## [Data supplied]
--------------------------------
(* ===== verification/EndpointProofs.v ===== *)
(** What the model of Endpoint.v guarantees: the tables of an endpoint agree with each other
    and hold no pointer to a session that was destroyed, the counts are the numbers of
    connections, and objects are told of the first and of the last one. *)
From S2P Require Import Prelude CommonDefs StdMap Subscribe EventObject SocketFactory Session Security UdpSession EventLoop Watchdog Endpoint.

Implicit Types c : EpCore.
Implicit Types ep : Endpoint.
Implicit Types s : EpSess.
Implicit Types k : EpSock.

(** ** The invariant of the tables *)

(** The connections on sockets that are secure, or that are not. *)
Definition channel (secure : bool) (e : Z * EpSock) : list Z := if Bool.eqb (ek_secure e.2) secure then ek_table e.2 else [].
Definition connected (secure : bool) c : Z := Z.of_nat (length (flat_map (channel secure) (mEntryContainer (co_sockets c)))).

Definition sess_of (sid : Z) c : option Z := m_find sid (mEntryContainer (co_sessions c)).

Record core_ok c : Prop := {
  ck_heap : m_sorted (co_heap c);
  ck_next : forall p s, co_sess p c = Some s -> p < co_next c;
  ck_socks : m_sorted (mEntryContainer (co_sockets c));
  ck_skid : forall skid k, co_sock skid c = Some k -> ek_skid k = skid /\ 0 <= skid < mEntryAllocator (co_sockets c);
  ck_socknum : 0 <= mEntryAllocator (co_sockets c) <= 2 ^ 31;
  ck_sess : m_sorted (mEntryContainer (co_sessions c));
  ck_sid : forall sid p, sess_of sid c = Some p -> 0 <= sid < mEntryAllocator (co_sessions c);
  ck_sessnum : 0 <= mEntryAllocator (co_sessions c) <= 2 ^ 31;
  ck_reg : forall sid p, sess_of sid c = Some p -> exists s, co_sess p c = Some s /\ es_sid s = sid;
  ck_live : forall p s, co_sess p c = Some s ->
    sess_of (es_sid s) c = Some p /\ exists k, co_sock (es_skid s) c = Some k /\ p ∈ ek_table k;
  ck_table : forall skid k p, co_sock skid c = Some k -> p ∈ ek_table k -> exists s, co_sess p c = Some s /\ es_skid s = skid;
  ck_nodup : forall skid k, co_sock skid c = Some k -> NoDup (ek_table k);
  ck_secure : co_mSecureSessionCnt c = connected true c;
  ck_insecure : co_mInsecureSessionCnt c = connected false c;
  ck_bound : connected true c + connected false c <= mEntryAllocator (co_sessions c);
  ck_total : connected true c + connected false c = Z.of_nat (length (mEntryContainer (co_sessions c))) }.

Lemma connected_nonneg b c : 0 <= connected b c.
Proof. unfold connected. lia. Qed.

(** What a new table of a socket changes in the counts. *)
Lemma connected_put b skid k k' c : co_sock skid c = Some k ->
  connected b (co_put_sock skid k' c) =
  connected b c - Z.of_nat (length (channel b (skid, k))) + Z.of_nat (length (channel b (skid, k'))).
Proof.
  intros Ek. unfold connected, co_put_sock. simpl.
  pose proof (m_set_expand (channel b) skid k k' (mEntryContainer (co_sockets c)) Ek). lia.
Qed.

Lemma sock_put j skid k' c : m_sorted (mEntryContainer (co_sockets c)) ->
  co_sock j (co_put_sock skid k' c) = if decide (j = skid) then Some k' else co_sock j c.
Proof. intros Hs. unfold co_sock, co_put_sock, retrieveEntry, updateEntry. simpl. by apply m_find_set_dec. Qed.

(** A change of a socket that keeps its connections. *)
Lemma core_ok_sock skid k k' c : core_ok c -> co_sock skid c = Some k ->
  ek_skid k' = ek_skid k -> ek_secure k' = ek_secure k -> ek_table k' = ek_table k -> core_ok (co_put_sock skid k' c).
Proof.
  intros [] Ek E1 E2 E3.
  assert (forall b, connected b (co_put_sock skid k' c) = connected b c) as Hc.
  { intros b. rewrite (connected_put b skid k) by done. unfold channel. simpl. rewrite E2, E3. lia. }
  constructor; try done; rewrite ?Hc; try done.
  - by apply m_sorted_set.
  - intros skid0 k0. rewrite sock_put by done. case_decide; [intros [= <-]; subst; rewrite E1|]; eauto.
  - intros p s Hp. destruct (ck_live0 p s Hp) as [H1 (k1 & H2 & H3)]. split; [done|]. rewrite sock_put by done.
    case_decide; [|eauto]. exists k'. split; [done|]. subst. rewrite Ek in H2. simplify_eq. by rewrite E3.
  - intros skid0 k0 p. rewrite sock_put by done. case_decide; [intros [= <-]; subst; rewrite E3|]; eauto.
  - intros skid0 k0. rewrite sock_put by done. case_decide; [intros [= <-]; subst; rewrite E3|]; eauto.
Qed.

(** ** A session comes *)

Lemma m_set_length {V} (n : Z) (v : V) m : m_find n m = None -> length (m_set n v m) = S (length m).
Proof.
  induction m as [|[j x] m IH]; cbn [m_find m_set]; [done|]. destruct (klt n j); [done|]. destruct (klt j n); [|done].
  intros E. simpl. by rewrite IH.
Qed.

Definition core_add (skid p : Z) (k : EpSock) (s : EpSess) c : EpCore :=
  let c := co_put_sock skid (sock_addSession p k) (count_up (ek_secure k) c) in
  let '(sid, t) := allocateEntityId (co_sessions c) in
  co_set_sessions (insertEntry sid p t).2 (co_put_sess p (es_set_view (sv_set_sid sid (es_view s)) s) c).

Lemma core_add_rest skid p k s c : let c' := core_add skid p k s c in
  co_next c' = co_next c /\
  co_mSecureSessionCnt c' = (if ek_secure k then u32 (co_mSecureSessionCnt c + 1) else co_mSecureSessionCnt c) /\
  co_mInsecureSessionCnt c' = (if ek_secure k then co_mInsecureSessionCnt c else u32 (co_mInsecureSessionCnt c + 1)).
Proof. unfold core_add, count_up. simpl. by destruct (ek_secure k). Qed.

Lemma core_ok_add skid k s c : core_ok c -> co_sock skid c = Some k -> es_skid s = skid ->
  mEntryAllocator (co_sessions c) < 2 ^ 31 -> core_ok (core_add skid (co_next c) k s (co_new s c).2).
Proof.
  intros [] Ek Es Hb. set (p := co_next c). set (sid := mEntryAllocator (co_sessions c)).
  set (s' := es_set_view (sv_set_sid sid (es_view s)) s).
  assert (p ∉ ek_table k) as Hp.
  { intros Hp. destruct (ck_table0 _ _ _ Ek Hp) as (s0 & E0 & _). apply ck_next0 in E0. subst p. lia. }
  assert (sock_addSession p k = ek_set_table (ek_table k ++ [p]) k) as Ea.
  { unfold sock_addSession. destruct (existsb (Z.eqb p) (ek_table k)) eqn:E; [|done].
    apply existsb_exists in E as (x & Hx & Heq). apply Z.eqb_eq in Heq. subst x. by apply list_elem_of_In in Hx. }
  assert (sess_of sid c = None) as Hsid.
  { destruct (sess_of sid c) eqn:E; [|done]. apply ck_sid0 in E. subst sid. lia. }
  assert (u32 (sid + 1) = sid + 1) as Hu. { apply wrap_u_small; unfold in_u; subst sid; lia. }
  set (c' := core_add skid p k s (co_new s c).2).
  assert (co_heap c' = m_set p s' (m_set p s (co_heap c))) as Eh.
  { subst c'. unfold core_add, count_up. simpl. by destruct (ek_secure k). }
  assert (co_sockets c' = updateEntry skid (ek_set_table (ek_table k ++ [p]) k) (co_sockets c)) as Ekk.
  { subst c'. unfold core_add, count_up. simpl. rewrite Ea. by destruct (ek_secure k). }
  assert (co_sessions c' = mkContainer (sid + 1) (m_set sid p (mEntryContainer (co_sessions c)))) as Ess.
  { subst c'. unfold core_add, count_up, insertEntry, allocateEntityId, sess_of in *.
    destruct (ek_secure k); simpl; fold sid; rewrite Hsid; simpl; by rewrite Hu. }
  assert (forall j, co_sess j c' = if decide (j = p) then Some s' else co_sess j c) as Fh.
  { intros j. unfold co_sess. rewrite Eh, !m_find_set_dec by (repeat apply m_sorted_set; done). by repeat case_decide. }
  assert (forall j, co_sock j c' = if decide (j = skid) then Some (ek_set_table (ek_table k ++ [p]) k) else co_sock j c) as Fk.
  { intros j. unfold co_sock, retrieveEntry. rewrite Ekk. simpl. by apply m_find_set_dec. }
  assert (forall j, sess_of j c' = if decide (j = sid) then Some p else sess_of j c) as Fs.
  { intros j. unfold sess_of. rewrite Ess. simpl. by apply m_find_set_dec. }
  assert (forall b, connected b c' = connected b c + (if Bool.eqb (ek_secure k) b then 1 else 0)) as Fc.
  { intros b. pose proof (connected_put b skid k (ek_set_table (ek_table k ++ [p]) k) c Ek) as E.
    unfold connected, co_put_sock in *. rewrite Ekk. simpl in E. simpl. rewrite E. unfold channel. simpl.
    destruct (Bool.eqb (ek_secure k) b); [rewrite length_app; simpl|]; lia. }
  assert (connected true c + connected false c < 2 ^ 32) as Hlt by lia.
  pose proof (connected_nonneg true c) as N1. pose proof (connected_nonneg false c) as N2.
  pose proof (core_add_rest skid p k s (co_new s c).2) as (F1 & F2 & F3). fold c' in F1, F2, F3. clearbody c'.
  cbn [co_new snd co_next co_mSecureSessionCnt co_mInsecureSessionCnt] in F1, F2, F3.
  constructor.
  - rewrite Eh. by repeat apply m_sorted_set.
  - intros j s0. rewrite Fh, F1. case_decide; [subst; subst p; lia|]. intros E. apply ck_next0 in E. subst p. lia.
  - rewrite Ekk. simpl. by apply m_sorted_set.
  - intros j k0. rewrite Fk, Ekk. simpl. case_decide; [intros [= <-]; subst; simpl|]; eauto.
  - by rewrite Ekk.
  - rewrite Ess. simpl. by apply m_sorted_set.
  - intros j p0. rewrite Fs, Ess. simpl. case_decide; [subst sid; lia|]. intros E. apply ck_sid0 in E. subst sid. lia.
  - rewrite Ess. simpl. subst sid. lia.
  - intros j p0. rewrite Fs. case_decide.
    + intros [= <-]. exists s'. rewrite Fh, decide_True by done. by subst.
    + intros E. destruct (ck_reg0 _ _ E) as (s0 & E0 & E1). exists s0. rewrite Fh, decide_False; [done|].
      intros ->. apply ck_next0 in E0. subst p. lia.
  - intros j s0. rewrite Fh. case_decide.
    + intros [= <-]. subst j. rewrite Fs, decide_True by done. split; [done|]. rewrite Fk. simpl. rewrite decide_True by done.
      eexists. split; [done|]. simpl. apply elem_of_app. right. by apply list_elem_of_singleton.
    + intros E. destruct (ck_live0 _ _ E) as [H1 (k1 & H2 & H3)]. split.
      * rewrite Fs, decide_False; [done|]. intros Eq. rewrite Eq in H1. congruence.
      * rewrite Fk. case_decide as Hd; [|eauto]. eexists. split; [done|]. simpl. apply elem_of_app. left. congruence.
  - intros j k0 p0. rewrite Fk. case_decide.
    + intros [= <-] Hin. simpl in Hin. apply elem_of_app in Hin as [Hin|Hin].
      * destruct (ck_table0 _ _ _ Ek Hin) as (s0 & E0 & E1). exists s0. rewrite Fh, decide_False; [by subst|]. by intros ->.
      * apply list_elem_of_singleton in Hin as ->. exists s'. rewrite Fh, decide_True by done. by subst.
    + intros E Hin. destruct (ck_table0 _ _ _ E Hin) as (s0 & E0 & E1). exists s0. rewrite Fh, decide_False; [done|].
      intros ->. apply ck_next0 in E0. subst p. lia.
  - intros j k0. rewrite Fk. case_decide; [|eauto]. intros [= <-]. simpl. apply NoDup_app. split; [eauto|].
    split; [|apply NoDup_singleton]. intros x Hx ->%list_elem_of_singleton. done.
  - rewrite F2, Fc. simpl. rewrite ck_secure0. destruct (ek_secure k); simpl; [|lia]. apply wrap_u_small; unfold in_u; lia.
  - rewrite F3, Fc. simpl. rewrite ck_insecure0. destruct (ek_secure k); simpl; [lia|]. apply wrap_u_small; unfold in_u; lia.
  - rewrite !Fc, Ess. simpl. destruct (ek_secure k); simpl; subst sid; lia.
  - rewrite !Fc, Ess. simpl. rewrite m_set_length by done. destruct (ek_secure k); simpl; lia.
Qed.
--------------------------------
Could you set down, exactly as written, the lines above between the one holding "assert (forall j, co_sock" and the one holding "c Ek) as E.", inclusive, and nothing more?

## [Answer section]
  assert (forall j, co_sock j c' = if decide (j = skid) then Some (ek_set_table (ek_table k ++ [p]) k) else co_sock j c) as Fk.
  { intros j. unfold co_sock, retrieveEntry. rewrite Ekk. simpl. by apply m_find_set_dec. }
  assert (forall j, sess_of j c' = if decide (j = sid) then Some p else sess_of j c) as Fs.
  { intros j. unfold sess_of. rewrite Ess. simpl. by apply m_find_set_dec. }
  assert (forall b, connected b c' = connected b c + (if Bool.eqb (ek_secure k) b then 1 else 0)) as Fc.
  { intros b. pose proof (connected_put b skid k (ek_set_table (ek_table k ++ [p]) k) c Ek) as E.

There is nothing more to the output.